[Bug 737316] Add support for sending file-descriptors over Unix domain sockets

GStreamer (bugzilla.gnome.org) bugzilla at gnome.org
Thu Oct 23 03:39:45 PDT 2014


https://bugzilla.gnome.org/show_bug.cgi?id=737316
  GStreamer | gstreamer (core) | git

--- Comment #16 from Will Manley <gnome at williammanley.net> 2014-10-23 10:39:38 UTC ---
These patches have been uploaded mostly for posterity.  Between your comments
above, the pain I had to go through to implement this and a discussion I had
with wtay during the conference I agree a specialized sink and source could be
a better way to go, at least in the short term.
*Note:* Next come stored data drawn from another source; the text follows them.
(** The processor from the code of a call to that of the called function. *)
Lemma call_reaches p sp r :
  c = Cpu p sp r (est.(mem) ∪ f) -> is_local_call inst = true -> start prog (call_target est.(pc) inst) ->
  est.(stack_frame_index) < UBPF_MAX_CALL_DEPTH ->
  exists q r' f', st.(pc_locs) !! call_target est.(pc) inst = Some q /\ fits64 (base + p + 32) /\
    cpu_reaches base code c (Cpu q (sp - 64) r' (est.(mem) ∪ f')) /\
    est.(mem) ##ₘ f' /\ changes_only (sp - 64) 64 f f' /\ deref f' (sp - 64) 8 = Some u /\ call_saved u (sp - 48) link r.(xregs) f' /\
    r'.(xregs) R23 = u64 (r.(xregs) R23 - u) /\ r'.(xregs) R30 = base + p + 32 /\ changes_regs [R23; R24; R30] r r'.
Proof using Hlim Him Hld Hty Hu Hur Hal H512 Hsp Hbase Hend Hmap Hr Hinst Hs.
  clear Hstep Hdbg Hrp. intros Ec Hcall Hst Hlt. pose proof running_host as (Esp & E30 & _ & Hfit). destruct Hr as [Hag _ Hf Hch Hi _ _].
  destruct (call_placed _ _ Hs Hinst Hcall) as (a & p' & b & E & Ea & Hp & _). rewrite Ec in *. cbn [cpu_sp cpu_regs] in Esp, E30, Hfit.
  assert (p' = p) as -> by (pose proof (ag_pc _ _ _ _ Hag) as Hpc; cbn [cpu_pc] in Hpc; congruence).
  destruct (call_slot_facts vm prog _ inst Hld Hs Hinst Hcall) as (_ & _ & Htgt & Hfs).
  destruct (validated_local_call _ _ _ inst (ld_validated _ _ Hld) Hs Hinst Hcall) as (Ht & _ & _).
  destruct (lookup_lt_is_Some_2 prog (Z.to_nat (call_target est.(pc) inst)) ltac:(lia)) as [inst2 Hinst2].
  destruct (arm_prolog_placed _ _ _ _ _ Him _ _ Hty Hst Hinst2 Hfs) as (q & usage & Hq & Hqb & Husage & Hbytes).
  assert (usage = u) as -> by (rewrite (Hu _ Ht Hfs) in Husage; congruence).
  unfold UBPF_MAX_CALL_DEPTH in *. pose proof (proj1 (frames_ok_head _ _ _ _ _ _ _ _ _ _ _ Hf)) as Hsu. rewrite <- Esp in Hsu.
  assert ((16 | sp)) as Hals by (rewrite Esp; destruct Hal as [x ->]; exists (x - 4 * est.(stack_frame_index)); lia).
  assert (mapped f (sp - 64) 64) as Hm by (eapply changes_only_mapped; [exact Hch |]; intros i ?; apply Hmap; lia).
  destruct (call_runs sp u r est.(mem) f Hals (ag_disjoint _ _ _ _ Hag)) as (r1 & f1 & R1 & D1 & C1 & S1 & V1 & O1);
    [lia | lia | lia | done | intros i ?; apply Hm; lia | done |].
  pose proof (code_room _ _ _ _ _ Him _ _ E) as [Hp0 Hroom]. rewrite code_len_app, Ea in Hroom. rewrite Ea in Hp0.
  change (code_len (local_call_items _)) with 56 in Hroom. pose proof (code_len_nonneg b).
  pose proof (code_room _ _ _ _ _ Him [] _ eq_refl) as [_ Hits]. change (code_len []) with 0 in Hits.
  set (r2 := write_reg r1 true R30 (base + (p + 28) + 4)).
  destruct (write_sets_reg r1 true R30 (base + (p + 28) + 4) ltac:(done)) as [V2 O2 _]. fold r2 in V2, O2. cbn [width] in V2. rewrite (wrap_id 64) in V2 by lia.
  destruct (prolog_words_run (sp - 48) u r2 est.(mem) f1) as (r3 & f3 & R3 & D3 & C3 & U3 & O3);
    [destruct Hals as [x ->]; exists (x - 4); lia | lia | lia | done | done | eapply changes_only_mapped; [exact C1 |]; intros i ?; apply Hm; lia |].
  replace (sp - 48 - 16) with (sp - 64) in * by lia.
  exists q, r3, f3. split; [done |]. split; [unfold fits64; lia |]. split; [| split; [done |]; split; [| split; [done |]; split; [| split; [| split]]]].
  - pose proof (run_item _ _ _ _ _ Him base a _ _ _ _ E R1) as X1. rewrite Ea in X1. change (4 * Z.of_nat (length call_words)) with 28 in X1.
    etransitivity; [exact X1 |]. pose proof (call_link_runs a _ _ (sp - 48) r1 (est.(mem) ∪ f1) E) as X2. rewrite Ea in X2.
    cbn [arm_slot_target ebpf_target ebpf_target_pc] in X2.
    rewrite Htgt, Hq, (am_prolog _ _ _ _ _ Him) in X2 by (intros ->; by rewrite lookup_nil in Hinst). etransitivity; [exact X2 |].
    assert (length (arm_prolog_words u) = 3%nat) as L3 by (pose proof (length_arm_prolog u Hur) as L; rewrite length_code_bytes in L; lia).
    pose proof (cpu_words base code _ (q - 12) _ _ R3 ltac:(lia)) as X3. rewrite L3 in X3. specialize (X3 ltac:(lia) Hbytes).
    replace (q - 12 + 4 * Z.of_nat 3) with q in X3 by lia. exact X3.
  - eapply changes_only_trans; eapply changes_only_weaken; [exact C1 | lia | lia | exact C3 | lia | lia].
  - eapply call_saved_frame; [exact C3 | lia |]. by rewrite E30 in S1.
  - rewrite O3, O2, V1; [done | done |]. by apply (bool_decide_unpack _).
  - rewrite O3, V2; [lia |]. by apply (bool_decide_unpack _).
  - intros x Hx. set_unfold in Hx. rewrite O3, O2, O1; set_unfold; tauto.
Qed.

Lemma call_goes :
  is_local_call inst = true ->
  exists est', act = Continue est' /\
    (start prog est'.(pc) -> exists c' f' link', cpu_reaches base code c c' /\ running est' c' f' link').
Proof using All.
  intros Hcall. pose proof running_host as (Esp & _ & Ek & _). pose proof Hr as [Hag Hl Hf Hch Hi Hlen Hen].
  destruct (call_turn vm prog Hld args Hdbg u Hu est act inst Hstep (ag_slot _ _ _ _ Hag) Hinst Hi Hlen Hen Hs Hcall)
    as (Hlt & est' & -> & Epc & Em & Ereg & Ei & El & Ej & Efr).
  exists est'. split; [done |]. rewrite Epc. intros Hst.
  assert (c = Cpu c.(cpu_pc) c.(cpu_sp) c.(cpu_regs) (est.(mem) ∪ f)) as Ec
    by (pose proof (ag_mem _ _ _ _ Hag) as Hm; cbn in Hm; rewrite <- Hm; clear; by destruct c).
  destruct (call_reaches _ _ _ Ec Hcall Hst Hlt) as (q & r' & f' & Hq & Fl & Hreach & D & C & U & Sv & V23 & V30 & O).
  destruct Hag as [H0 Hp Hregs [L16 Hfit] _ _ Hmok [_ Hhost]].
  set (p := c.(cpu_pc)) in *. set (sp := c.(cpu_sp)) in *. set (r := c.(cpu_regs)) in *.
  exists (Cpu q (sp - 64) r' (est.(mem) ∪ f')), f', (base + p + 32). split; [done |].
  unfold UBPF_MAX_CALL_DEPTH in *. assert (Z.to_nat (est.(stack_frame_index) + 1) = S (Z.to_nat est.(stack_frame_index))) as ES by lia.
  constructor; rewrite ?Ei, ?ES; [| done | | | unfold UBPF_MAX_CALL_DEPTH; lia | done |].
  - constructor; cbn [cpu_pc cpu_sp cpu_regs cpu_mem host_at h_frame h_sp]; rewrite ?Em; try done.
    + rewrite Epc. by destruct (validated_local_call _ _ _ inst (ld_validated _ _ Hld) Hs Hinst Hcall) as ([? _] & _).
    + by rewrite Epc.
    + intros x Hx. unfold get_reg. rewrite Ereg. destruct (decide (x = 10)) as [-> | Hne].
      * rewrite list_lookup_insert_eq by lia. change (reg_of 10) with R23. rewrite V23. by rewrite <- (Hregs 10).
      * rewrite list_lookup_insert_ne by lia. rewrite O; [by apply Hregs |]. by apply reg_of_other.
    + rewrite Ereg. apply regs_fit_insert; [done |]. apply (wrap_range 64). lia.
    + split; [lia |]. intros x [Hs1 Hm1]. cbn [host_at h_regs]. destruct (Z.eqb_spec x R30) as [-> |]; [done |].
      rewrite O; [rewrite (Hhost x) by done; cbn [host_at h_regs]; by rewrite (proj2 (Z.eqb_neq _ _)) |].
      rewrite !elem_of_cons, elem_of_nil. intros [-> | [-> | [-> | []]]]; [apply Hm1; by apply (bool_decide_unpack _) | apply Hs1; by left | done].
  - cbn [frames_ok]. replace (sp0 - 64 * (est.(stack_frame_index) + 1)) with (sp - 64) by lia. split; [done |].
    eexists _, link. split; [exact Efr |]. split; [done |]. split; [| split; [| split; [| split; [done |]]]].
    + intros x Hx. rewrite (saved_at _ _ _ _ _ _ (get_reg est)) by done. apply regs_fit_get. by split.
    + exists est.(pc), inst, p. cbn [return_address]. split_and!; try done.
    + replace (sp - 64 + 16) with (sp - 48) by lia. destruct Sv as (S1 & S2 & S3). split; [done |]. split; [done |].
      eapply pairs_at_ext; [| exact S3]. intros x Hx%kept_named. rewrite (saved_at _ _ _ _ _ _ (get_reg est)) by done. by apply Ek.
    + replace (sp - 64 + 64) with (sp0 - 64 * est.(stack_frame_index)) by lia.
      eapply frames_ok_memory; [exact C | lia |]. eapply frames_ok_frames; [| exact Hf]. intros j Hj. apply Ej. lia.
  - eapply changes_only_trans; [exact Hch |]. eapply changes_only_weaken; [exact C | lia | lia].
  - intros _. left. rewrite Epc. apply (call_slot_facts vm prog _ inst Hld Hs Hinst Hcall).
Qed.

(** The processor from the exit of a function to behind its call. *)
Lemma return_reaches p sp r fr link' :
  c = Cpu p sp r (est.(mem) ∪ f) -> inst.(opcode) = opcode_of EBPF_OP_EXIT -> 0 < est.(stack_frame_index) ->
  returns_to prog st.(pc_locs) base link fr.(return_address) -> call_saved u (sp + 16) link' (saved_of fr) f -> fits64 link' ->
  (forall q, 19 <= q <= 22 -> fits64 (saved_of fr q)) -> fr.(return_address) < Z.of_nat (length prog) ->
  exists q r', st.(pc_locs) !! fr.(return_address) = Some q /\ 0 <= fr.(return_address) /\
    cpu_reaches base code c (Cpu q (sp + 64) r' (est.(mem) ∪ f)) /\
    r'.(xregs) R30 = link' /\ (forall x, 19 <= x <= 22 -> r'.(xregs) x = saved_of fr x) /\ r'.(xregs) R23 = u64 (r.(xregs) R23 + u) /\
    changes_regs [R19; R20; R21; R22; R23; R24; R30] r r'.
Proof using Hlim Him Hld Hty Hur Hal H512 Hsp Hr Hinst Hs.
  clear Hstep Hdbg Hrp Hmap. intros Ec Hex Hpos (k & inst' & p' & Hk & Hinst' & Hcall & Eret & Hp' & Elink) Hsv Fl' Fsv Hret.
  pose proof running_host as (Esp & E30 & _ & _). pose proof Hr as [Hag Fl _ _ Hi _ _].
  pose proof (ag_pc _ _ _ _ Hag) as Hpc. rewrite Ec in Hpc, Esp, E30. cbn [cpu_pc cpu_sp cpu_regs] in Hpc, Esp, E30. unfold UBPF_MAX_CALL_DEPTH in Hi.
  destruct (call_placed _ _ Hk Hinst' Hcall) as (a & p2 & b & E & Ea & Hp2 & Hnext). assert (p2 = p') as -> by congruence.
  rewrite Eret in *. specialize (Hnext Hret). pose proof (start_from_ge _ _ _ Hk) as Hk0.
  assert ((16 | sp + 16)) as Hals by (rewrite Esp; destruct Hal as [x ->]; exists (x - 4 * est.(stack_frame_index) + 1); lia).
  destruct (return_runs (sp + 16) u r est.(mem) f Hals (ag_disjoint _ _ _ _ Hag) link' (saved_of fr)) as (r' & R & V30 & Vk & V23 & O);
    [lia | lia | lia | done | done | done |].
  replace (sp + 16 + 48) with (sp + 64) in R by lia.
  pose proof (run_exit _ _ _ _ _ Him base _ _ _ sp r (est.(mem) ∪ f) Hs Hinst Hex Hpc ltac:(lia) ltac:(by rewrite E30)) as X1.
  rewrite E30, Elink in X1. replace (base + p' + 32 - base) with (p' + 32) in X1 by lia.
  assert (its = (a ++ [Bytes (code_bytes call_words); Slot LocalCalls (ebpf_target (k + inst'.(imm) + 1)) (branch_immediate_bits UBR_BL)]) ++
    Bytes (code_bytes return_words) :: b) as E2 by (by rewrite E, <- app_assoc).
  pose proof (run_item _ _ _ _ _ Him base _ _ _ _ _ E2 R) as X2. rewrite code_len_app, Ea in X2.
  match type of X2 with context [code_len ?l] => change (code_len l) with 32 in X2 end. change (4 * Z.of_nat (length return_words)) with 24 in X2.
  replace (p' + 32 + 24) with (p' + 56) in X2 by lia.
  assert (its = (a ++ local_call_items (ebpf_target (k + inst'.(imm) + 1))) ++ b) as E3 by (by rewrite E, <- app_assoc).
  assert (code_len (a ++ local_call_items (ebpf_target (k + inst'.(imm) + 1))) = p' + 56) as L3 by (by rewrite code_len_app, Ea).
  destruct (run_next vm prog buffer its st Hlim Him Hty base _ b (k + 1) inst' (sp + 64) r' (est.(mem) ∪ f) E3) as (q & Hq & X3).
  - by rewrite L3.
  - lia.
  - rewrite Z.add_simpl_r, (ld_fetch _ _ Hld); [done |]. rewrite (ld_num_insts _ _ Hld). lia.
  - unfold ubpf_instruction_has_fallthrough. unfold is_local_call in Hcall. apply andb_prop in Hcall as [Hc%Z.eqb_eq _]. by rewrite Hc.
  - rewrite L3 in X3. exists q, r'. split; [done |]. split; [lia |]. split; [| done]. rewrite Ec.
    etransitivity; [exact X1 |]. etransitivity; [exact X2 | exact X3].
Qed.

Lemma return_goes :
  inst.(opcode) = opcode_of EBPF_OP_EXIT -> est.(stack_frame_index) <> 0 ->
  exists est', act = Continue est' /\
    (est'.(pc) < Z.of_nat (length prog) -> exists c' link', cpu_reaches base code c c' /\ running est' c' f link').
Proof using All.
  intros Hex Hne. pose proof running_host as (Esp & _ & _ & _). pose proof Hr as [Hag Fl Hf Hch Hi Hlen Hen].
  pose proof (exit_turn vm prog Hld args Hdbg est act inst Hstep (ag_slot _ _ _ _ Hag) Hinst Hi Hlen Hex) as Ht.
  destruct (decide (est.(stack_frame_index) = 0)) as [| _]; [done |].
  assert (Z.to_nat est.(stack_frame_index) = S (Z.to_nat (est.(stack_frame_index) - 1))) as ES by lia. rewrite ES in Hf.
  destruct Hf as (_ & fr & link' & Hfr & Eu & Fsv & Hret & Hsv & Fl' & Hf).
  destruct (Ht fr Hfr) as (est' & -> & Epc & Em & Ereg & Ei & El & Ej). exists est'. split; [done |]. rewrite Epc. intros Hpc.
  assert (c = Cpu c.(cpu_pc) c.(cpu_sp) c.(cpu_regs) (est.(mem) ∪ f)) as Ec
    by (pose proof (ag_mem _ _ _ _ Hag) as Hm; cbn in Hm; rewrite <- Hm; clear; by destruct c).
  rewrite <- Esp in Hsv, Hf.
  destruct (return_reaches _ _ _ fr link' Ec Hex ltac:(lia) Hret Hsv Fl' Fsv Hpc) as (q & r' & Hq & Hq0 & Hreach & V30 & Vk & V23 & O).
  destruct Hag as [H0 _ Hregs [L16 Hfit] _ Hdis Hmok [_ Hhost]].
  set (sp := c.(cpu_sp)) in *. set (r := c.(cpu_regs)) in *. exists (Cpu q (sp + 64) r' (est.(mem) ∪ f)), link'. split; [done |].
  assert (forall i, (i < 4)%nat -> fits64 (saved fr i)) as Fi.
  { intros i Hlt. replace i with (Z.to_nat (Z.of_nat (i + 19) - 19)) by lia. apply Fsv. lia. }
  constructor; rewrite ?Ei; [| done | | done | unfold UBPF_MAX_CALL_DEPTH in *; lia | done |].
  - constructor; cbn [cpu_pc cpu_sp cpu_regs cpu_mem host_at h_frame h_sp]; rewrite ?Em, ?Epc; try done.
    + intros x Hx. unfold get_reg at 1. rewrite Ereg, Eu. exact (returned_registers r r' est.(reg) fr u x L16 Hregs Vk V23 O Hx).
    + rewrite Ereg. repeat apply regs_fit_insert; [done | apply Fi; lia .. |]. apply (wrap_range 64). lia.
    + split; [lia |]. intros x Hh. cbn [host_at h_regs]. destruct (Z.eqb_spec x R30) as [-> |]; [done |].
      rewrite O; [rewrite (Hhost x) by done; cbn [host_at h_regs]; by rewrite (proj2 (Z.eqb_neq _ _)) |]. by apply host_unreturned.
  - replace (sp0 - 64 * (est.(stack_frame_index) - 1)) with (sp + 64) by lia.
    eapply frames_ok_frames; [| exact Hf]. intros j Hj. apply Ej. lia.
  - intros _. right. rewrite Ei. unfold frame_at. rewrite Ej by lia. by rewrite Hfr.
Qed.
End One.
I still think that mapping Unix socket's ancillary data onto `GstBufferMeta` is
a sound idea because it expands the usefulness of the elements that already
know how to talk to sockets without reducing their usefulness in any other way.
 On the other hand I agree that making changes to GStreamer core itself to
support (what is now) just a single user is a little heavy-handed.  This may be
worth re-visiting when/if there are more users for it in GStreamer (e.g. more
fd-passing based wire protocols to implement).

For the time-being I'm happy for this bug to be closed.  I'll open a new one
for my revised implementation when it's ready.

Nonetheless I do think there has been some confusion about exactly what I was
proposing/have implemented here, and I'd like to address this for completeness:

(In reply to comment #5)
> fdsink/src is specialized for writing data into file descriptors, not socket.
> So as Sebastien says, this should be a new element. I'm not particularly fan of
> an hybrid between tcpsrc/sink and shmsrc/sink.

Note, there is no hybrid proposed here.  As before fdsink/fdsrc/multisocketsink
are used to talk to sockets, the only change is that they understand more of
the capabilities that sockets have, e.g. the fact that they support sending
ancillary data alongside the data payloads.

I think some of the confusion is caused by both sockets and memfds being
referred to by a file-descriptor from user-space, despite the fact that they
are very different beasts in kernel-space.

> I would personally prefer a
> design closer to shmsrc/sink, but with memfd allocator (hence memfd Memory).
> This same element, in reverse, should be able to zero copy memory that are
> backed by FDs and can be mmaped.

Indeed.  The intention was to cover the use cases that `shmsrc`/`shmsink`
cover, and expand on them.  `shmsink` and `shmsrc` work using a listening unix
socket to create connections between sender and receiver and then communicates
over that.  `shmsink` behaves like "fdpay ! unixserversink" and `shmsrc` like
"unixclientsrc ! fddepay".  OTOH the "PulseVideo" use-case uses `socketpair`
and DBus for creating connections so the pipelines look like "fdpay !
multisocketsink" and "fdsrc ! fddepay".  This is beyond the capabilities of
`shmsrc` and `shmsink` because `shmsrc` and `shmsink` implemented their own
socket code rather than reusing the code from other elements, whereas it's
natural in the fdpay/fddepay model as you can re-use the connection creation
mechanisms already implemented in other elements.

> By experience, the meta is really not the
> right place for this. In my opinion, we should make these new src/sink preserve
> the framing, so it becomes a inter process RTP friendly mechanism.

fdpay and fddepay preserve framing as currently implemented.

> The allocator interface proposed by Olivier is a really good starting point,
> since it's compatible with the existing code for GstDmabufAllocator, next to
> which we could add a GstMemfdAllocator (e.g. can be reused by a unix socket
> src/sink along with some kdbus adapter).

Agreed and this is what I've implemented.

> For the rest, a payloader does not need such a property. It should just keep
> doing what it's been doing so far.

Using `fdpay`/`fddepay` does not preclude also using rtpvrawpay/rtpvrawdepay. 
e.g. the pipeline:

    rtpvrawpay ! fdpay ! multisocketsink

is perfectly valid and shouldn't cause additional copying in theory.  In
practice I'd need to check how the rtp elements do their payloading to ensure
they aren't causing additional copies.